Table 2 provides an overview of the various application areas of the AI chatbots analyzed in this review, summarizing the corresponding studies and their strengths and flaws. The application areas covered include mental health support during COVID-19, interventions for specific health conditions, addressing substance use and addiction, preventive care and well-being, panic disorder management, health promotion, and usability and engagement. For each area, relevant studies are cited, followed by a description of the main strengths and the noted flaws.
Table 3 describes a comprehensive technical overview of the various AI chatbots analyzed in this review, with detailed information on the technologies used, protocols followed, and levels of usability and engagement.

3.10. Risk of Bias

The included studies were assessed for risk of bias using the Cochrane risk-of-bias tool for randomized trials, version 2 (RoB 2), and the Cochrane Risk Of Bias In Non-randomized Studies—of Exposure (ROBINS-E), depending on the nature of the study. The following figures summarize the implementation of these tools and the overall risk-of-bias evaluations for each included study.

3.10.1. Risk of Bias in Randomized Trials (RoB 2)

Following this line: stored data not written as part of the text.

(** * A spiking MNIST classifier: the notebook [Class_MNIST_LC.ipynb]

    The notebook wires a dataset loader, a three-layer fully connected
    network with leaky integrate-and-fire (LIF) activations, a spike
    encoder, a training loop and a test loop.  The tensor kernels, the
    LIF update rule, the encoders, automatic differentiation and Adam
    are framework code: here they are the variables of a section, with
    the part of their contract that the notebook relies on stated as
    hypotheses.  What the notebook itself does with tensors (indexing
    the time axis, stacking, reshaping, summing over time, arg-max,
    counting) is modelled in full. *)

From Stdlib Require Import List Arith Bool Lia ZArith QArith Qround.
Import ListNotations.

Set Implicit Arguments.
Local Open Scope nat_scope.

(** ** Exceptions and fallible results *)

Inductive Exn : Type :=
| IndexError
| RuntimeError
| ZeroDivisionError
| NameError.

Inductive Result (A : Type) : Type :=
| Ok (a : A)
| Raise (e : Exn).

Arguments Ok {A} a.
Arguments Raise {A} e.

Definition rbind {A B} (c : Result A) (k : A -> Result B) : Result B :=
  match c with
  | Ok a => k a
  | Raise e => Raise e
  end.

Declare Scope result_scope.
Delimit Scope result_scope with res.
Notation "x <- c ;; k" := (rbind c (fun x => k))
  (at level 61, c at next level, right associativity) : result_scope.
Notation "' p <- c ;; k" := (rbind c (fun x => match x with p => k end))
  (at level 61, p pattern, c at next level, right associativity) : result_scope.

(** A loop over a list whose body may raise: the first exception ends it. *)
Fixpoint rfold {A B} (f : A -> B -> Result A) (l : list B) (a : A) : Result A :=
  match l with
  | [] => Ok a
  | b :: l' => rbind (f a b) (rfold f l')
  end.

(** ** Tensors

    A tensor is its shape and its elements in row-major order, as a
    contiguous framework tensor is. *)

Record Tensor (A : Type) : Type := mkTensor {
  shape : list nat;
  data : list A
}.

Arguments mkTensor {A} shape data.

Definition numel (s : list nat) : nat := fold_right Nat.mul 1 s.

Definition wf {A} (t : Tensor A) : Prop := length (data t) = numel (shape t).

Definition shape_eqb (s1 s2 : list nat) : bool :=
  if list_eq_dec Nat.eq_dec s1 s2 then true else false.

(** [chunk k i l] is the [i]-th run of [k] consecutive elements of [l]. *)
Definition chunk {A} (k i : nat) (l : list A) : list A :=
  firstn k (skipn (i * k) l).

(** [t.size(0)] *)
Definition size0 {A} (t : Tensor A) : Result nat :=
  match shape t with
  | [] => Raise IndexError
  | n :: _ => Ok n
  end.

(** [t[i]] for a non-negative [i]: the [i]-th slice along dimension 0. *)
Definition select0 {A} (t : Tensor A) (i : nat) : Result (Tensor A) :=
  match shape t with
  | [] => Raise IndexError
  | n :: s =>
      if i <? n then Ok (mkTensor s (chunk (numel s) i (data t)))
      else Raise IndexError
  end.

(** [torch.stack(ts, dim=0)]: the list must be non-empty and its tensors
    must all have the shape of the first. *)
Definition stack0 {A} (ts : list (Tensor A)) : Result (Tensor A) :=
  match ts with
  | [] => Raise RuntimeError
  | t :: rest =>
      if forallb (fun u => shape_eqb (shape u) (shape t)) rest
      then Ok (mkTensor (length ts :: shape t) (concat (map (@data A) ts)))
      else Raise RuntimeError
  end.

(** [t.view(a, b, -1)]: the last dimension is inferred from the number of
    elements, which [a * b] must divide; with [a * b = 0] it cannot be
    inferred. *)
Definition view3 {A} (t : Tensor A) (a b : nat) : Result (Tensor A) :=
  let n := numel (shape t) in
  if (a * b =? 0) then Raise RuntimeError
  else if (n mod (a * b) =? 0)
       then Ok (mkTensor [a; b; n / (a * b)] (data t))
       else Raise RuntimeError.

(** [t.item()]: the value of a one-element tensor. *)
Definition item {A} (t : Tensor A) : Result A :=
  match data t with
  | [v] => Ok v
  | _ => Raise RuntimeError
  end.


(** ** The notebook *)

Section Notebook.

(** *** Framework interface: scalars, parameters, layers

    [R] is the element type of float tensors ([dtype = torch.float]);
    class-index tensors hold naturals. *)

Variable R : Type.
Variable zero : R.
Variable add : R -> R -> R.
Variable ltb : R -> R -> bool.

Definition tensor : Type := Tensor R.
Definition labels : Type := Tensor nat.

(** The framework's random generator: it seeds the parameters, shuffles
    the loaders and draws the spikes of rate coding. *)
Variable Rng : Type.
Variable init_param : Rng -> list nat -> tensor * Rng.

(** [nn.Linear]: the layer object and its application. *)
Record Linear : Type := mkLinear {
  in_features : nat;
  out_features : nat;
  weight : tensor;
  bias : tensor
}.

Definition nn_Linear (i o : nat) (g : Rng) : Linear * Rng :=
  let '(w, g1) := init_param g [o; i] in
  let '(b, g2) := init_param g1 [o] in
  (mkLinear i o w b, g2).

Variable linear_forward : Linear -> tensor -> Result tensor.

(** [snn.Leaky]: the layer object holds the decay constant; the membrane
    potential is passed to each call and returned by it. *)
Record Leaky : Type := mkLeaky {
  lif_beta : Q
}.

Definition snn_Leaky (b : Q) : Leaky := mkLeaky b.

Variable init_leaky : Leaky -> tensor.
Variable leaky_forward : Leaky -> tensor -> tensor -> Result (tensor * tensor).

(** *** Cell 5: architecture and temporal dynamics *)

Definition num_inputs : nat := 28 * 28.
Definition num_hidden : nat := 64.
Definition num_outputs : nat := 10.

Definition num_steps : nat := 30.
Definition beta : Q := 0.95.

(** *** Cell 6: [class Net] *)

Record Net : Type := mkNet {
  fc1 : Linear;
  lif1 : Leaky;
  fc2 : Linear;
  lif2 : Leaky;
  fc3 : Linear;
  lif3 : Leaky;
  training : bool
}.

(** [Net.__init__]: the six layers in the order they are assigned; a new
    module is in training mode. *)
Definition Net_init (g : Rng) : Net * Rng :=
  let '(l1, g1) := nn_Linear num_inputs num_hidden g in
  let a1 := snn_Leaky beta in
  let '(l2, g2) := nn_Linear num_hidden 64 g1 in
  let a2 := snn_Leaky beta in
  let '(l3, g3) := nn_Linear 64 num_outputs g2 in
  let a3 := snn_Leaky beta in
  (mkNet l1 a1 l2 a2 l3 a3 true, g3).

(** The sub-modules of a [Net] in registration order ([net.children()]). *)
Inductive Module : Type :=
| MLinear (l : Linear)
| MLeaky (l : Leaky).

Definition children (self : Net) : list Module :=
  [MLinear (fc1 self); MLeaky (lif1 self);
   MLinear (fc2 self); MLeaky (lif2 self);
   MLinear (fc3 self); MLeaky (lif3 self)].

(** The state of the time loop of [forward]: the three membrane
    potentials and the two records of the last layer. *)
Record LoopState : Type := mkLoopState {
  mem1 : tensor;
  mem2 : tensor;
  mem3 : tensor;
  spk3_rec : list tensor;
  mem3_rec : list tensor
}.

Definition forward_init (self : Net) : LoopState :=
  mkLoopState (init_leaky (lif1 self)) (init_leaky (lif2 self))
              (init_leaky (lif3 self)) [] [].

(** The body of [for step in range(num_steps)]. *)
Definition forward_step (self : Net) (x : tensor) (st : LoopState) (step : nat)
  : Result LoopState :=
  (xs <- select0 x step ;;
   cur1 <- linear_forward (fc1 self) xs ;;
   '(spk1, m1) <- leaky_forward (lif1 self) cur1 (mem1 st) ;;
   cur2 <- linear_forward (fc2 self) spk1 ;;
   '(spk2, m2) <- leaky_forward (lif2 self) cur2 (mem2 st) ;;
   cur3 <- linear_forward (fc3 self) spk2 ;;
   '(spk3, m3) <- leaky_forward (lif3 self) cur3 (mem3 st) ;;
   Ok (mkLoopState m1 m2 m3 (spk3_rec st ++ [spk3]) (mem3_rec st ++ [m3])))%res.

(** [Net.forward], with the global [num_steps] it reads as [steps]. *)
Definition Net_forward (steps : nat) (self : Net) (x : tensor)
  : Result (tensor * tensor) :=
  (st <- rfold (forward_step self x) (seq 0 steps) (forward_init self) ;;
   s <- stack0 (spk3_rec st) ;;
   m <- stack0 (mem3_rec st) ;;
   Ok (s, m))%res.

Definition forward : Net -> tensor -> Result (tensor * tensor) :=
  Net_forward num_steps.

(** [net.parameters()], and the net with its parameter tensors replaced
    (what an in-place optimizer update amounts to). *)
Definition parameters (self : Net) : list tensor :=
  [weight (fc1 self); bias (fc1 self);
   weight (fc2 self); bias (fc2 self);
   weight (fc3 self); bias (fc3 self)].

Definition with_params (l : Linear) (w b : tensor) : Linear :=
  mkLinear (in_features l) (out_features l) w b.

Definition load_parameters (self : Net) (ps : list tensor) : Net :=
  match ps with
  | [w1; b1; w2; b2; w3; b3] =>
      mkNet (with_params (fc1 self) w1 b1) (lif1 self)
            (with_params (fc2 self) w2 b2) (lif2 self)
            (with_params (fc3 self) w3 b3) (lif3 self)
            (training self)
  | _ => self
  end.

Definition set_training (b : bool) (self : Net) : Net :=
  mkNet (fc1 self) (lif1 self) (fc2 self) (lif2 self) (fc3 self) (lif3 self) b.

(** *** Cell 7: loss and optimizer *)

Variable CE_loss : tensor -> labels -> Result R.

Record AdamCfg : Type := mkAdamCfg {
  lr : Q;
  betas : Q * Q
}.

Definition optimizer_cfg : AdamCfg := mkAdamCfg 5e-4 (0.9%Q, 0.999%Q).

Variable OptState : Type.
Variable adam_init : list tensor -> OptState.
Variable adam_step :
  AdamCfg -> OptState -> list tensor -> list (option tensor) -> list tensor * OptState.

(** Reverse-mode differentiation: the gradient, at the current parameter
    values, of the loss as a function of the parameters. *)
Variable autograd : (list tensor -> Result tensor) -> list tensor -> list tensor.

(** *** Spike encoders and data loaders *)

Variable spikegen_latency : tensor -> nat -> Result tensor.
Variable spikegen_rate : Rng -> tensor -> nat -> Result tensor * Rng.

Definition Batch : Type := (tensor * labels)%type.

Variable Loader : Type.
Variable loader_iter : Loader -> Rng -> list Batch * Rng.
Variable dataset_len : Loader -> nat.

(** *** The interpreter state and the calls made to the framework *)

Inductive Call : Type :=
| EvTrainMode
| EvEvalMode
| EvIter (l : Loader)
| EvLatency (dat : tensor) (n : nat)
| EvRate (dat : tensor) (n : nat)
| EvZeroGrad
| EvForward (x : tensor)
| EvBackward (loss : tensor)
| EvStep (cfg : AdamCfg)
| EvPrintEpoch (epoch n : nat) (loss : R)
| EvPrintAccuracy (acc : Q).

The assessment using the RoB 2 tool [54] focused on seven domains:
  • D1: Bias arising from the randomization process.
  • D2: Bias due to deviations from intended interventions.
  • D3: Bias due to missing outcome data.
  • D4: Bias in measurement of the outcome.
  • D5: Bias in selection of the reported result.
Figure 4 presents the detailed evaluation for each study across these domains. Most studies demonstrated a low risk of bias across all domains, indicating a robust methodological quality. Specifically, Thunström et al. [72], Vereschagin et al. [63], Yasukawa et al. [60], Ulrich et al. [62], So et al. [65], Peuters et al. [59], Ogawa et al. [61], Olano-Espinosa et al. [66], Fitzsimmon-Craft et al. [67], He et al. [58], Bennion et al. [71], Greer et al. [69], and Oh et al. [70] exhibited a low risk of bias in all domains. Conversely, some concerns were noted in studies such as Prochaska et al. [64], which showed a high risk of bias in the randomization process and some concerns in the measurement of the outcome.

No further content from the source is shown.